(Your goal): A faithful, complete copy of the entries is the sole expected answer.

(Record excerpts):
BEGIN

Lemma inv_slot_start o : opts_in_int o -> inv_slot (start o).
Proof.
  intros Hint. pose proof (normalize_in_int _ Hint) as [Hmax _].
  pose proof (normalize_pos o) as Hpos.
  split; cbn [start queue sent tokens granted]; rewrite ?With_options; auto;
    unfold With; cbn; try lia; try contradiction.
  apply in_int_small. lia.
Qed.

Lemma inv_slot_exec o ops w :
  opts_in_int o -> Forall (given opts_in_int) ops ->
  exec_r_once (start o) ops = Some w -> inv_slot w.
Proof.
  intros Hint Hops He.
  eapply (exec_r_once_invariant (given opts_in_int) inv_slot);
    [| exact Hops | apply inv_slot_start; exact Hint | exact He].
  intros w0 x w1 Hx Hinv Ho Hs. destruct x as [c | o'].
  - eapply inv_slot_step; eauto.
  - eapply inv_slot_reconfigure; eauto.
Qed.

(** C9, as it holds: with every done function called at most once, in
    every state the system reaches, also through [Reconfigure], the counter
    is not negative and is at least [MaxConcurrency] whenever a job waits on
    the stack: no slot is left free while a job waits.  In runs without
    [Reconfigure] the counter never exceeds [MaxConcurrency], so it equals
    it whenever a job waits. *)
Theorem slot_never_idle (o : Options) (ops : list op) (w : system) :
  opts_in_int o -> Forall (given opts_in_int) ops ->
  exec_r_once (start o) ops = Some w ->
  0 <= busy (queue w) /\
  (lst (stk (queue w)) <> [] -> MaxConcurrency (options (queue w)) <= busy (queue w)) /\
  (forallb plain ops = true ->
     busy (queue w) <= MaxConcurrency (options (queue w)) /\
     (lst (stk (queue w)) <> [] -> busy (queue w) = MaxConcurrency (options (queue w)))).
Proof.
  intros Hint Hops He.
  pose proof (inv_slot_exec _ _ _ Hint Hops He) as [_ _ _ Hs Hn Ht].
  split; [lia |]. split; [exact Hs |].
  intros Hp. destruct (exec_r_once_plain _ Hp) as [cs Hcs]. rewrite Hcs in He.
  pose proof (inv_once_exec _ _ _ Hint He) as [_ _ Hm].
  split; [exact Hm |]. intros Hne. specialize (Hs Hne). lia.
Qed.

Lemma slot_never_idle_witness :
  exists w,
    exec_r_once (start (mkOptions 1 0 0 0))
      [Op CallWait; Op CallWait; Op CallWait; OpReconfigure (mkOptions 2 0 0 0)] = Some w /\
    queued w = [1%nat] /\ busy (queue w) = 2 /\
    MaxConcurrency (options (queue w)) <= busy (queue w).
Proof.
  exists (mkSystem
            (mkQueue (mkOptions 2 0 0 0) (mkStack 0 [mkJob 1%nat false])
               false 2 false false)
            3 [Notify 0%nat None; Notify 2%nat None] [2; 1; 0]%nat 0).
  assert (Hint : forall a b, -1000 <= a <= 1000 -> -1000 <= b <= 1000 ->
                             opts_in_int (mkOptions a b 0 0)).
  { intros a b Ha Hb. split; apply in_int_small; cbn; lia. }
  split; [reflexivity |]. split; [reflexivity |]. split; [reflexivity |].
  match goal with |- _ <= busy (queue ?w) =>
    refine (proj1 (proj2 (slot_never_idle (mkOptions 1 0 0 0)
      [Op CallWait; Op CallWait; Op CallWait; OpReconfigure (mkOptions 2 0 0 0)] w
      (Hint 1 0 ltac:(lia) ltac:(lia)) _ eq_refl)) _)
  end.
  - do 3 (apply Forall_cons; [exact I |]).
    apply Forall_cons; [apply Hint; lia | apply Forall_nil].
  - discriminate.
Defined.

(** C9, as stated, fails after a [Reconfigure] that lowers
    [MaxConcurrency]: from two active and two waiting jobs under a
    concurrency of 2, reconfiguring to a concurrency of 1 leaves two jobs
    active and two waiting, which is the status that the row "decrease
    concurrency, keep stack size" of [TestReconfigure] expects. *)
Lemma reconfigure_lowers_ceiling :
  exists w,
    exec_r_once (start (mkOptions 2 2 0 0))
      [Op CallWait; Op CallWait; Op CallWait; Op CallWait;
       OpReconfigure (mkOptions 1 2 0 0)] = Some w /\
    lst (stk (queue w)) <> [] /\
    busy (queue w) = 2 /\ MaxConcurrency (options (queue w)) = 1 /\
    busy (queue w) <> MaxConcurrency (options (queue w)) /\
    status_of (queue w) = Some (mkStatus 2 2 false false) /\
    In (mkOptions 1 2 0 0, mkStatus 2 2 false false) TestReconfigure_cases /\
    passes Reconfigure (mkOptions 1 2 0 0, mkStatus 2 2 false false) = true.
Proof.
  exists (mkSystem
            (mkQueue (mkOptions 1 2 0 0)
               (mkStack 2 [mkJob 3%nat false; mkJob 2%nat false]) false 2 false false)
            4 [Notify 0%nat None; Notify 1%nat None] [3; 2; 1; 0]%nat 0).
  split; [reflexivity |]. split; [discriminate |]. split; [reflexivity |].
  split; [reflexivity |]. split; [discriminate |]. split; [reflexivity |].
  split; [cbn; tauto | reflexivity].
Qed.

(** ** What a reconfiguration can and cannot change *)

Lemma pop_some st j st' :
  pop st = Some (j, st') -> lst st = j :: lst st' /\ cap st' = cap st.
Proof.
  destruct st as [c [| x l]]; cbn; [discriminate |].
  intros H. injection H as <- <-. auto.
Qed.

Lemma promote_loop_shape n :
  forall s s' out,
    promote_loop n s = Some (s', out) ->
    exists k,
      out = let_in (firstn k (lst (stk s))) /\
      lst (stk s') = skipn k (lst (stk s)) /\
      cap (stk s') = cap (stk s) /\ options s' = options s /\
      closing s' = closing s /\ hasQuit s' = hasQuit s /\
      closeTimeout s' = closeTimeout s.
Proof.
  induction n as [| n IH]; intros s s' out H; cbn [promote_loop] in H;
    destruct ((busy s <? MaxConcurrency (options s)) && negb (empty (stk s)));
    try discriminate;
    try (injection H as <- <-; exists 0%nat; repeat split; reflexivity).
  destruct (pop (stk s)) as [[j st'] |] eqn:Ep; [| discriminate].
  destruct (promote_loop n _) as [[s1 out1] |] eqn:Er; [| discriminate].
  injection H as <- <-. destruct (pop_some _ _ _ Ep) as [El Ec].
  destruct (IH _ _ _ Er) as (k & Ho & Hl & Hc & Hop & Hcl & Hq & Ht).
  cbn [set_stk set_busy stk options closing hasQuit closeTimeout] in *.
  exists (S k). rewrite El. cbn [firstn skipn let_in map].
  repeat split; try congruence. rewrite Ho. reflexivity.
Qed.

END

(Output of the task):
Lemma inv_slot_start o : opts_in_int o -> inv_slot (start o).
Proof.
  intros Hint. pose proof (normalize_in_int _ Hint) as [Hmax _].
  pose proof (normalize_pos o) as Hpos.
  split; cbn [start queue sent tokens granted]; rewrite ?With_options; auto;
    unfold With; cbn; try lia; try contradiction.
  apply in_int_small. lia.
Qed.

Lemma inv_slot_exec o ops w :
  opts_in_int o -> Forall (given opts_in_int) ops ->
  exec_r_once (start o) ops = Some w -> inv_slot w.
Proof.
  intros Hint Hops He.
  eapply (exec_r_once_invariant (given opts_in_int) inv_slot);
    [| exact Hops | apply inv_slot_start; exact Hint | exact He].
  intros w0 x w1 Hx Hinv Ho Hs. destruct x as [c | o'].
  - eapply inv_slot_step; eauto.
  - eapply inv_slot_reconfigure; eauto.
Qed.

(** C9, as it holds: with every done function called at most once, in
    every state the system reaches, also through [Reconfigure], the counter
    is not negative and is at least [MaxConcurrency] whenever a job waits on
    the stack: no slot is left free while a job waits.  In runs without
    [Reconfigure] the counter never exceeds [MaxConcurrency], so it equals
    it whenever a job waits. *)
Theorem slot_never_idle (o : Options) (ops : list op) (w : system) :
  opts_in_int o -> Forall (given opts_in_int) ops ->
  exec_r_once (start o) ops = Some w ->
  0 <= busy (queue w) /\
  (lst (stk (queue w)) <> [] -> MaxConcurrency (options (queue w)) <= busy (queue w)) /\
  (forallb plain ops = true ->
     busy (queue w) <= MaxConcurrency (options (queue w)) /\
     (lst (stk (queue w)) <> [] -> busy (queue w) = MaxConcurrency (options (queue w)))).
Proof.
  intros Hint Hops He.
  pose proof (inv_slot_exec _ _ _ Hint Hops He) as [_ _ _ Hs Hn Ht].
  split; [lia |]. split; [exact Hs |].
  intros Hp. destruct (exec_r_once_plain _ Hp) as [cs Hcs]. rewrite Hcs in He.
  pose proof (inv_once_exec _ _ _ Hint He) as [_ _ Hm].
  split; [exact Hm |]. intros Hne. specialize (Hs Hne). lia.
Qed.

Lemma slot_never_idle_witness :
  exists w,
    exec_r_once (start (mkOptions 1 0 0 0))
      [Op CallWait; Op CallWait; Op CallWait; OpReconfigure (mkOptions 2 0 0 0)] = Some w /\
    queued w = [1%nat] /\ busy (queue w) = 2 /\
    MaxConcurrency (options (queue w)) <= busy (queue w).
Proof.
  exists (mkSystem
            (mkQueue (mkOptions 2 0 0 0) (mkStack 0 [mkJob 1%nat false])
               false 2 false false)
            3 [Notify 0%nat None; Notify 2%nat None] [2; 1; 0]%nat 0).
  assert (Hint : forall a b, -1000 <= a <= 1000 -> -1000 <= b <= 1000 ->
                             opts_in_int (mkOptions a b 0 0)).
  { intros a b Ha Hb. split; apply in_int_small; cbn; lia. }
  split; [reflexivity |]. split; [reflexivity |]. split; [reflexivity |].
  match goal with |- _ <= busy (queue ?w) =>
    refine (proj1 (proj2 (slot_never_idle (mkOptions 1 0 0 0)
      [Op CallWait; Op CallWait; Op CallWait; OpReconfigure (mkOptions 2 0 0 0)] w
      (Hint 1 0 ltac:(lia) ltac:(lia)) _ eq_refl)) _)
  end.
  - do 3 (apply Forall_cons; [exact I |]).
    apply Forall_cons; [apply Hint; lia | apply Forall_nil].
  - discriminate.
Defined.

(** C9, as stated, fails after a [Reconfigure] that lowers
    [MaxConcurrency]: from two active and two waiting jobs under a
    concurrency of 2, reconfiguring to a concurrency of 1 leaves two jobs
    active and two waiting, which is the status that the row "decrease
    concurrency, keep stack size" of [TestReconfigure] expects. *)
Lemma reconfigure_lowers_ceiling :
  exists w,
    exec_r_once (start (mkOptions 2 2 0 0))
      [Op CallWait; Op CallWait; Op CallWait; Op CallWait;
       OpReconfigure (mkOptions 1 2 0 0)] = Some w /\
    lst (stk (queue w)) <> [] /\
    busy (queue w) = 2 /\ MaxConcurrency (options (queue w)) = 1 /\
    busy (queue w) <> MaxConcurrency (options (queue w)) /\
    status_of (queue w) = Some (mkStatus 2 2 false false) /\
    In (mkOptions 1 2 0 0, mkStatus 2 2 false false) TestReconfigure_cases /\
    passes Reconfigure (mkOptions 1 2 0 0, mkStatus 2 2 false false) = true.
Proof.
  exists (mkSystem
            (mkQueue (mkOptions 1 2 0 0)
               (mkStack 2 [mkJob 3%nat false; mkJob 2%nat false]) false 2 false false)
            4 [Notify 0%nat None; Notify 1%nat None] [3; 2; 1; 0]%nat 0).
  split; [reflexivity |]. split; [discriminate |]. split; [reflexivity |].
  split; [reflexivity |]. split; [discriminate |]. split; [reflexivity |].
  split; [cbn; tauto | reflexivity].
Qed.

(** ** What a reconfiguration can and cannot change *)

Lemma pop_some st j st' :
  pop st = Some (j, st') -> lst st = j :: lst st' /\ cap st' = cap st.
Proof.
  destruct st as [c [| x l]]; cbn; [discriminate |].
  intros H. injection H as <- <-. auto.
Qed.

Lemma promote_loop_shape n :
  forall s s' out,
    promote_loop n s = Some (s', out) ->
    exists k,
      out = let_in (firstn k (lst (stk s))) /\
      lst (stk s') = skipn k (lst (stk s)) /\
      cap (stk s') = cap (stk s) /\ options s' = options s /\
      closing s' = closing s /\ hasQuit s' = hasQuit s /\
      closeTimeout s' = closeTimeout s.
Proof.
  induction n as [| n IH]; intros s s' out H; cbn [promote_loop] in H;
    destruct ((busy s <? MaxConcurrency (options s)) && negb (empty (stk s)));
    try discriminate;
    try (injection H as <- <-; exists 0%nat; repeat split; reflexivity).
  destruct (pop (stk s)) as [[j st'] |] eqn:Ep; [| discriminate].
  destruct (promote_loop n _) as [[s1 out1] |] eqn:Er; [| discriminate].
  injection H as <- <-. destruct (pop_some _ _ _ Ep) as [El Ec].
  destruct (IH _ _ _ Er) as (k & Ho & Hl & Hc & Hop & Hcl & Hq & Ht).
  cbn [set_stk set_busy stk options closing hasQuit closeTimeout] in *.
  exists (S k). rewrite El. cbn [firstn skipn let_in map].
  repeat split; try congruence. rewrite Ho. reflexivity.
Qed.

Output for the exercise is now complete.